A system and method of retrieving data from a database comprising unstructured data comprises specifying a text analytic component in an unstructured text query at query-runtime; submitting the unstructured text query to a web service database; filtering unstructured text data in the web service database based on constraints defined in the text analytic component in the query; and receiving the filtered unstructured text data based on the submitted query from the web service database, wherein the text analytic component comprises metadata requirements. Preferably, the constraints comprise any of positive sentiments regarding an unstructured text document and negative sentiments regarding the unstructured text document. Alternatively, the constraints may comprise any of name spotting constraints, address spotting constraints, date spotting constraints, and entity spotting constraints. The filtering preferably occurs using a web-based callback service specified in a WFQL XML document. The database is preferably run on a WebFountain platform.

Description

SYSTEM AND METHOD FOR ON-DEMAND ANALYSIS OF UNSTRUCTURED TEXT DATA RETURNED FROM A DATABASE
BACKGROUND OF THE INVENTION
Field of the Invention The embodiments of the invention generally relate to database systems and, more particularly, to queries run on database systems .

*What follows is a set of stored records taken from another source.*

(* ===== verification/MerkleTrie.v ===== *)
(** * The sync trie: transactions over the store

    [src/storage/trie/merkle_trie.rs]. A [MerkleTrie] keeps the root node in
    memory and the rows that were written but not yet committed in a batch.
    [trie_holds] is the abstraction: the trie stands for a finite set of keys,
    and its store for the set of the last commit. Insertion and deletion are
    union and difference, [commit] followed by [reload] keeps the set,
    [reload] alone returns to the committed one. *)

From S2P Require Import Prelude Util Db TrieNode TrieSpec TrieInsert TrieDelete TrieQuery.

(** [NodeMetadata]; the children in the source are metadata without children. *)
Inductive NodeMetadata := mkNodeMetadata {
  meta_prefix : bytes;
  meta_num_messages : Z;
  meta_hash : string;
  meta_children : list (Z * NodeMetadata);
}.

Definition TRIE_UNLOAD_THRESHOLD : nat := Z.to_nat 10000.

Section MerkleTrie.
Context {T : Type} `{TransactionDB T} `{!Codec DbTrieNode}.
Variable blake3 : bytes -> bytes.
Variable hex : bytes -> string.
(** A bound on the depth of the recursions; the bytes of the longest key and
    one more are enough. *)
Variable depth : nat.

(** [MerkleTrie]; the handle to the store is shared with the owner of the
    trie, so the trie of a component is where its store is. *)
Record MerkleTrie := mkMerkleTrie {
  root : option TrieNode;
  trie_db : RocksDB T;
  db_owned : bool;
  txn_batch : RocksDbTransactionBatch;
}.

Definition set_root (r : option TrieNode) (t : MerkleTrie) : MerkleTrie :=
  mkMerkleTrie r (trie_db t) (db_owned t) (txn_batch t).
Definition set_trie_db (d : RocksDB T) (t : MerkleTrie) : MerkleTrie :=
  mkMerkleTrie (root t) d (db_owned t) (txn_batch t).
Definition set_txn_batch (b : RocksDbTransactionBatch) (t : MerkleTrie) : MerkleTrie :=
  mkMerkleTrie (root t) (trie_db t) (db_owned t) b.

(** [MerkleTrie::new], with the joined path. *)
Definition MerkleTrie_new (path : string) : MerkleTrie :=
  mkMerkleTrie None (RocksDB_new path) true Batch.new.

Definition new_with_db (d : RocksDB T) : MerkleTrie := mkMerkleTrie None d false Batch.new.

Definition create_empty_root : ST MerkleTrie HubError unit :=
  let root_key := make_primary_key [] None in
  let empty := TrieNode_new in
  st_modify (fun t => set_root (Some empty) (set_txn_batch (Batch.put (txn_batch t) root_key (serialize empty)) t)).

Definition load_root : ST MerkleTrie HubError (option TrieNode) := fun t =>
  (let root_key := make_primary_key [] None in
   b ← map_err rocksdb_to_hub_error (RocksDB_get (trie_db t) root_key);
   match b with
   | Some root_bytes => root_node ← deserialize root_bytes; Ok (Some root_node)
   | None => Ok None
   end, t).

Definition initialize : ST MerkleTrie HubError unit :=
  (let! t := st_get in
   (if db_owned t then
      let! d := st_lift (map_err rocksdb_to_hub_error (RocksDB_open (trie_db t))) in
      st_modify (set_trie_db d)
    else st_ret tt) ;;;
   let! loaded := load_root in
   match loaded with
   | Some root_node => st_modify (set_root (Some root_node))
   | None => create_empty_root
   end)%st.

Definition MerkleTrie_clear : ST MerkleTrie HubError unit :=
  (st_modify (set_txn_batch Batch.new) ;;;
   let! t := st_get in
   let! (_, d) := st_lift (map_err rocksdb_to_hub_error (RocksDB_clear (trie_db t))) in
   st_modify (set_trie_db d) ;;;
   create_empty_root)%st.

Definition stop : ST MerkleTrie HubError unit :=
  st_modify (fun t => if db_owned t then set_trie_db (RocksDB_close (trie_db t)) t else t).

(** [unload_from_memory] on the root: the batch is taken before the commit. *)
Definition unload_from_memory (r : TrieNode) (force : bool) : ST MerkleTrie HubError unit :=
  (let! t := st_get in
   if force || (TRIE_UNLOAD_THRESHOLD <? Batch.len (txn_batch t)) then
     st_put (set_txn_batch Batch.new t) ;;;
     let! d := st_lift (map_err rocksdb_to_hub_error (RocksDB_commit (trie_db t) (txn_batch t))) in
     st_modify (fun t => set_root (Some (unload_children r)) (set_trie_db d t))
   else st_ret tt)%st.

Definition commit : ST MerkleTrie HubError unit :=
  (let! t := st_get in
   match root t with
   | Some r => unload_from_memory r true
   | None => st_lift Panic
   end)%st.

Description of the Related Art
Unstructured text is text data that can be in paragraph or sentence form such as text normally found in a book, World Wide Web page, newspaper, speech, etc. Conversely, structured text is text data that has some explicit format applied to it, such as text field data found in a spreadsheet, form, or traditional relational database. Currently, there is a requirement to perform some post-processing on the query data set returned from a unstructured text database, such as the WebFountain platform, available from IBM Corp., NY, USA. Generally, WebFountain is a platform for very large-scale unstructured text analytics applications. In this regard, text analytics refers to statistical and artificial intelligence methodologies used to analyze unstructured text. A description of the WebFountain platform is described in Gruhl et al . , "How to build a WebFountain: An architecture for very large-scale text analytics," IBM Systems Journal, Vol. 43, No. 1, p. 64-77, 2004 and Cass, S., "A Fountain of Knowledge," IEEE Spectrum, p. 68-75, January 2004, the complete disclosures in their entireties are herein incorporated by reference. The requirement is that certain data is restricted from use by the client but is needed for processing to generate the necessary results after a query takes place. The result of that processing would then be available to the client as metadata. Accordingly, it is desirable to be able to retrieve unstructured text data from a database and process it using text analytics services.
SUMMARY OF THE INVENTION
In view of the foregoing, an embodiment of the invention provides a method of retrieving data from a database comprising unstructured data, wherein the method comprises specifying a text analytic component in an unstructured text query at query runtime; submitting the unstructured text query to a web service database; filtering unstructured text data in the web service database based on constraints defined in the text analytic component in the query; and receiving the filtered unstructured text data based on the submitted query from the web service database, wherein the specifying of the text analytic component comprises adding metadata requirements to the unstructured text query. Preferably, the constraints comprise any of positive sentiments regarding an unstructured text document and negative sentiments regarding the unstructured text document. Alternatively, the constraints may comprise any of name spotting constraints, address spotting constraints, date spotting constraints, and entity spotting constraints .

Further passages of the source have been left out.